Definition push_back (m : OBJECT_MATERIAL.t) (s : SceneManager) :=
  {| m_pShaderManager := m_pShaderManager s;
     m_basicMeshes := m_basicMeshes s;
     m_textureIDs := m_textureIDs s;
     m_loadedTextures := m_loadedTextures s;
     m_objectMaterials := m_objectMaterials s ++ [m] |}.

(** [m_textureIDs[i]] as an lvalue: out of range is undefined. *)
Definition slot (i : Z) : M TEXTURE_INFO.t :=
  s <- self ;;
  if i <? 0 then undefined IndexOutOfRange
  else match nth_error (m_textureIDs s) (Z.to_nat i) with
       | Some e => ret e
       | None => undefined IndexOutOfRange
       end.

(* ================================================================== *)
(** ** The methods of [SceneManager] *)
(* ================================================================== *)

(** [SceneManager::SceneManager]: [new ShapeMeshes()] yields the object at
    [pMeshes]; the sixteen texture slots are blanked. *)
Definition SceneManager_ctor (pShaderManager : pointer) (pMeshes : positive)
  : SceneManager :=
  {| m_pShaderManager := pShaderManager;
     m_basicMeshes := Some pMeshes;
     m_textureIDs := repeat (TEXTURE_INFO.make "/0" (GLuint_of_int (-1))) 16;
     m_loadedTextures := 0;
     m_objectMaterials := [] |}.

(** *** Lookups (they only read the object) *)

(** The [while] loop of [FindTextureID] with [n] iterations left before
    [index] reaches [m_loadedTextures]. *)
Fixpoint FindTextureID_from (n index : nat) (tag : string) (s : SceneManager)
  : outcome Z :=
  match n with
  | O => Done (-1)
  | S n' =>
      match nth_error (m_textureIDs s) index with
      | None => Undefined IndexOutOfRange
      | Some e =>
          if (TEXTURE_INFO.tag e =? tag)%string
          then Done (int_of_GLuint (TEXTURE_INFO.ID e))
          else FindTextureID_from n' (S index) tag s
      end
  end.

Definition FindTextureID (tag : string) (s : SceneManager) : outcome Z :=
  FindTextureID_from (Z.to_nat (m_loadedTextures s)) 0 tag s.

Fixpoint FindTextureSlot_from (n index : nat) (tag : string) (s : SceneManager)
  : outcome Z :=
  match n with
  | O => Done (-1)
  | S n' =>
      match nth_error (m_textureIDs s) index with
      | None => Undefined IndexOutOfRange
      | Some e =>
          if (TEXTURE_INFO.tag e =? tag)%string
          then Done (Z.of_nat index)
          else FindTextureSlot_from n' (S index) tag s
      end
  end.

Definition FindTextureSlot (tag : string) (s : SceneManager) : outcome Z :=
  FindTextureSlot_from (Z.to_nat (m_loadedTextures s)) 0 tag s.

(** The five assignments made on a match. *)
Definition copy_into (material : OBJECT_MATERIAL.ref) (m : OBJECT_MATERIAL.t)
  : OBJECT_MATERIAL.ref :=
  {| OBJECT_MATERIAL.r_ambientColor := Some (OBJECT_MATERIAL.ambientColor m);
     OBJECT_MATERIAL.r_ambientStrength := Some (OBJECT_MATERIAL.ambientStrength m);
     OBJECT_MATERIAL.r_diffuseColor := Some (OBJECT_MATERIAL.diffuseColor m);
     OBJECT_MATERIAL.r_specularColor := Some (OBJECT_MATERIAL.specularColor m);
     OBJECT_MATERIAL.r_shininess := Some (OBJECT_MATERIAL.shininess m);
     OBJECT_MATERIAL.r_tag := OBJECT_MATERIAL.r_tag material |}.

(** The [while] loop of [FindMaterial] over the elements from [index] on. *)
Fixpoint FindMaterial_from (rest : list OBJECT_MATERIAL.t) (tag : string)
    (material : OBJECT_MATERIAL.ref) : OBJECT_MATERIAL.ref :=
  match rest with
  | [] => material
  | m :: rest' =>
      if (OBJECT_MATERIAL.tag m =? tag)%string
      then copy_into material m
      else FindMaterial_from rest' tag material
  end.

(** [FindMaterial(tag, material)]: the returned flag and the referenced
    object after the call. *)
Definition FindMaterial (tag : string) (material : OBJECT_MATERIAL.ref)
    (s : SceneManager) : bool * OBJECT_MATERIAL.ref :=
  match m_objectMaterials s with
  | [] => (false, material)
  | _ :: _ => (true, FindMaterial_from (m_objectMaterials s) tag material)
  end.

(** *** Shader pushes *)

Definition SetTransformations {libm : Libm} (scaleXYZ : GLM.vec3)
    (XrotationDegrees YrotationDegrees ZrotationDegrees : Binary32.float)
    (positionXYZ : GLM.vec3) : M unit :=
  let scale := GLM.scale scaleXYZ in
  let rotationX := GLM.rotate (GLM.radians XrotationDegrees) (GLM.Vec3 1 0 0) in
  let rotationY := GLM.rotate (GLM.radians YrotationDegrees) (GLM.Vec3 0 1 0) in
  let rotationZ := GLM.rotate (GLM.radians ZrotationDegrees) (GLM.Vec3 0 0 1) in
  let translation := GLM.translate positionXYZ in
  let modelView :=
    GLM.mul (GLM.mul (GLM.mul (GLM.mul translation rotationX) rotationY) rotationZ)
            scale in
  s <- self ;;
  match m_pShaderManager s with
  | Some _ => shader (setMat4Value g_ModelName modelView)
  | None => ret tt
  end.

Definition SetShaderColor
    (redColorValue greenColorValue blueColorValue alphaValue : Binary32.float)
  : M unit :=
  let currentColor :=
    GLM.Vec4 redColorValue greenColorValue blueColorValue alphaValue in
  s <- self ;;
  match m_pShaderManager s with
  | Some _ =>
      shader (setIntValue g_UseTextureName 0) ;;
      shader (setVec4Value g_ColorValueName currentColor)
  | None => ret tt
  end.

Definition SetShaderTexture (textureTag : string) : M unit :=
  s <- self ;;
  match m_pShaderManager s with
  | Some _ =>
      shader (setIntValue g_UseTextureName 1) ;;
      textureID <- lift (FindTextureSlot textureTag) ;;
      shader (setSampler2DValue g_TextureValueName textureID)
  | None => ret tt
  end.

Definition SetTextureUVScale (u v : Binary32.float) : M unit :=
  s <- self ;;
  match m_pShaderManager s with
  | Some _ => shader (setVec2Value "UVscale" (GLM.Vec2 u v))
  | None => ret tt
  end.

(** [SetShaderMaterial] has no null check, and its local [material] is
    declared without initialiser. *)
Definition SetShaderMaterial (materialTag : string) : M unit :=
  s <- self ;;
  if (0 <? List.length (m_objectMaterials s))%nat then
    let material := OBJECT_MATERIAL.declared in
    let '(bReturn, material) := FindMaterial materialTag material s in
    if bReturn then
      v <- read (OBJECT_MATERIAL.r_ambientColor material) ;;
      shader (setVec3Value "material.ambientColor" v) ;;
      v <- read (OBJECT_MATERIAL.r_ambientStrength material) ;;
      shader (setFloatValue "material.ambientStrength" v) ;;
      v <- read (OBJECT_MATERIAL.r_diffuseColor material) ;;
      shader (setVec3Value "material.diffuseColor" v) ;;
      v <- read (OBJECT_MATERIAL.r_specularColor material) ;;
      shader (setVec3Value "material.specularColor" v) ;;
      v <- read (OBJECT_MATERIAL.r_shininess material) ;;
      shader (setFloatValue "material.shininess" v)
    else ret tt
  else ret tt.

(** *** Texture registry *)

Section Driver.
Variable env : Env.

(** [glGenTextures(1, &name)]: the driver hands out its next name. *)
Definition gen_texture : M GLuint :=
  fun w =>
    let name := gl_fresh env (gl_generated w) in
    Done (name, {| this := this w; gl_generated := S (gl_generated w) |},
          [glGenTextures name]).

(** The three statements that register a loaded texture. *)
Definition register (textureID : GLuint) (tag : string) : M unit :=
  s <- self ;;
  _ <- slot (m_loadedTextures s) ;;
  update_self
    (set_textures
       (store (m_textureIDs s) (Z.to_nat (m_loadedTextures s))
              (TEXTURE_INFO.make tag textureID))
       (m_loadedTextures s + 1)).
*****
▸ **EXERCISE REQUIREMENTS**
The whole listing is to be transcribed exactly.

▸ **COMPLETED EXERCISE**
Definition push_back (m : OBJECT_MATERIAL.t) (s : SceneManager) :=
  {| m_pShaderManager := m_pShaderManager s;
     m_basicMeshes := m_basicMeshes s;
     m_textureIDs := m_textureIDs s;
     m_loadedTextures := m_loadedTextures s;
     m_objectMaterials := m_objectMaterials s ++ [m] |}.

(** [m_textureIDs[i]] as an lvalue: out of range is undefined. *)
Definition slot (i : Z) : M TEXTURE_INFO.t :=
  s <- self ;;
  if i <? 0 then undefined IndexOutOfRange
  else match nth_error (m_textureIDs s) (Z.to_nat i) with
       | Some e => ret e
       | None => undefined IndexOutOfRange
       end.

(* ================================================================== *)
(** ** The methods of [SceneManager] *)
(* ================================================================== *)

(** [SceneManager::SceneManager]: [new ShapeMeshes()] yields the object at
    [pMeshes]; the sixteen texture slots are blanked. *)
Definition SceneManager_ctor (pShaderManager : pointer) (pMeshes : positive)
  : SceneManager :=
  {| m_pShaderManager := pShaderManager;
     m_basicMeshes := Some pMeshes;
     m_textureIDs := repeat (TEXTURE_INFO.make "/0" (GLuint_of_int (-1))) 16;
     m_loadedTextures := 0;
     m_objectMaterials := [] |}.

(** *** Lookups (they only read the object) *)

(** The [while] loop of [FindTextureID] with [n] iterations left before
    [index] reaches [m_loadedTextures]. *)
Fixpoint FindTextureID_from (n index : nat) (tag : string) (s : SceneManager)
  : outcome Z :=
  match n with
  | O => Done (-1)
  | S n' =>
      match nth_error (m_textureIDs s) index with
      | None => Undefined IndexOutOfRange
      | Some e =>
          if (TEXTURE_INFO.tag e =? tag)%string
          then Done (int_of_GLuint (TEXTURE_INFO.ID e))
          else FindTextureID_from n' (S index) tag s
      end
  end.

Definition FindTextureID (tag : string) (s : SceneManager) : outcome Z :=
  FindTextureID_from (Z.to_nat (m_loadedTextures s)) 0 tag s.

Fixpoint FindTextureSlot_from (n index : nat) (tag : string) (s : SceneManager)
  : outcome Z :=
  match n with
  | O => Done (-1)
  | S n' =>
      match nth_error (m_textureIDs s) index with
      | None => Undefined IndexOutOfRange
      | Some e =>
          if (TEXTURE_INFO.tag e =? tag)%string
          then Done (Z.of_nat index)
          else FindTextureSlot_from n' (S index) tag s
      end
  end.

Definition FindTextureSlot (tag : string) (s : SceneManager) : outcome Z :=
  FindTextureSlot_from (Z.to_nat (m_loadedTextures s)) 0 tag s.

(** The five assignments made on a match. *)
Definition copy_into (material : OBJECT_MATERIAL.ref) (m : OBJECT_MATERIAL.t)
  : OBJECT_MATERIAL.ref :=
  {| OBJECT_MATERIAL.r_ambientColor := Some (OBJECT_MATERIAL.ambientColor m);
     OBJECT_MATERIAL.r_ambientStrength := Some (OBJECT_MATERIAL.ambientStrength m);
     OBJECT_MATERIAL.r_diffuseColor := Some (OBJECT_MATERIAL.diffuseColor m);
     OBJECT_MATERIAL.r_specularColor := Some (OBJECT_MATERIAL.specularColor m);
     OBJECT_MATERIAL.r_shininess := Some (OBJECT_MATERIAL.shininess m);
     OBJECT_MATERIAL.r_tag := OBJECT_MATERIAL.r_tag material |}.

(** The [while] loop of [FindMaterial] over the elements from [index] on. *)
Fixpoint FindMaterial_from (rest : list OBJECT_MATERIAL.t) (tag : string)
    (material : OBJECT_MATERIAL.ref) : OBJECT_MATERIAL.ref :=
  match rest with
  | [] => material
  | m :: rest' =>
      if (OBJECT_MATERIAL.tag m =? tag)%string
      then copy_into material m
      else FindMaterial_from rest' tag material
  end.

(** [FindMaterial(tag, material)]: the returned flag and the referenced
    object after the call. *)
Definition FindMaterial (tag : string) (material : OBJECT_MATERIAL.ref)
    (s : SceneManager) : bool * OBJECT_MATERIAL.ref :=
  match m_objectMaterials s with
  | [] => (false, material)
  | _ :: _ => (true, FindMaterial_from (m_objectMaterials s) tag material)
  end.

(** *** Shader pushes *)

Definition SetTransformations {libm : Libm} (scaleXYZ : GLM.vec3)
    (XrotationDegrees YrotationDegrees ZrotationDegrees : Binary32.float)
    (positionXYZ : GLM.vec3) : M unit :=
  let scale := GLM.scale scaleXYZ in
  let rotationX := GLM.rotate (GLM.radians XrotationDegrees) (GLM.Vec3 1 0 0) in
  let rotationY := GLM.rotate (GLM.radians YrotationDegrees) (GLM.Vec3 0 1 0) in
  let rotationZ := GLM.rotate (GLM.radians ZrotationDegrees) (GLM.Vec3 0 0 1) in
  let translation := GLM.translate positionXYZ in
  let modelView :=
    GLM.mul (GLM.mul (GLM.mul (GLM.mul translation rotationX) rotationY) rotationZ)
            scale in
  s <- self ;;
  match m_pShaderManager s with
  | Some _ => shader (setMat4Value g_ModelName modelView)
  | None => ret tt
  end.

Definition SetShaderColor
    (redColorValue greenColorValue blueColorValue alphaValue : Binary32.float)
  : M unit :=
  let currentColor :=
    GLM.Vec4 redColorValue greenColorValue blueColorValue alphaValue in
  s <- self ;;
  match m_pShaderManager s with
  | Some _ =>
      shader (setIntValue g_UseTextureName 0) ;;
      shader (setVec4Value g_ColorValueName currentColor)
  | None => ret tt
  end.

Definition SetShaderTexture (textureTag : string) : M unit :=
  s <- self ;;
  match m_pShaderManager s with
  | Some _ =>
      shader (setIntValue g_UseTextureName 1) ;;
      textureID <- lift (FindTextureSlot textureTag) ;;
      shader (setSampler2DValue g_TextureValueName textureID)
  | None => ret tt
  end.

Definition SetTextureUVScale (u v : Binary32.float) : M unit :=
  s <- self ;;
  match m_pShaderManager s with
  | Some _ => shader (setVec2Value "UVscale" (GLM.Vec2 u v))
  | None => ret tt
  end.

(** [SetShaderMaterial] has no null check, and its local [material] is
    declared without initialiser. *)
Definition SetShaderMaterial (materialTag : string) : M unit :=
  s <- self ;;
  if (0 <? List.length (m_objectMaterials s))%nat then
    let material := OBJECT_MATERIAL.declared in
    let '(bReturn, material) := FindMaterial materialTag material s in
    if bReturn then
      v <- read (OBJECT_MATERIAL.r_ambientColor material) ;;
      shader (setVec3Value "material.ambientColor" v) ;;
      v <- read (OBJECT_MATERIAL.r_ambientStrength material) ;;
      shader (setFloatValue "material.ambientStrength" v) ;;
      v <- read (OBJECT_MATERIAL.r_diffuseColor material) ;;
      shader (setVec3Value "material.diffuseColor" v) ;;
      v <- read (OBJECT_MATERIAL.r_specularColor material) ;;
      shader (setVec3Value "material.specularColor" v) ;;
      v <- read (OBJECT_MATERIAL.r_shininess material) ;;
      shader (setFloatValue "material.shininess" v)
    else ret tt
  else ret tt.

(** *** Texture registry *)

Section Driver.
Variable env : Env.

(** [glGenTextures(1, &name)]: the driver hands out its next name. *)
Definition gen_texture : M GLuint :=
  fun w =>
    let name := gl_fresh env (gl_generated w) in
    Done (name, {| this := this w; gl_generated := S (gl_generated w) |},
          [glGenTextures name]).

(** The three statements that register a loaded texture. *)
Definition register (textureID : GLuint) (tag : string) : M unit :=
  s <- self ;;
  _ <- slot (m_loadedTextures s) ;;
  update_self
    (set_textures
       (store (m_textureIDs s) (Z.to_nat (m_loadedTextures s))
              (TEXTURE_INFO.make tag textureID))
       (m_loadedTextures s + 1)).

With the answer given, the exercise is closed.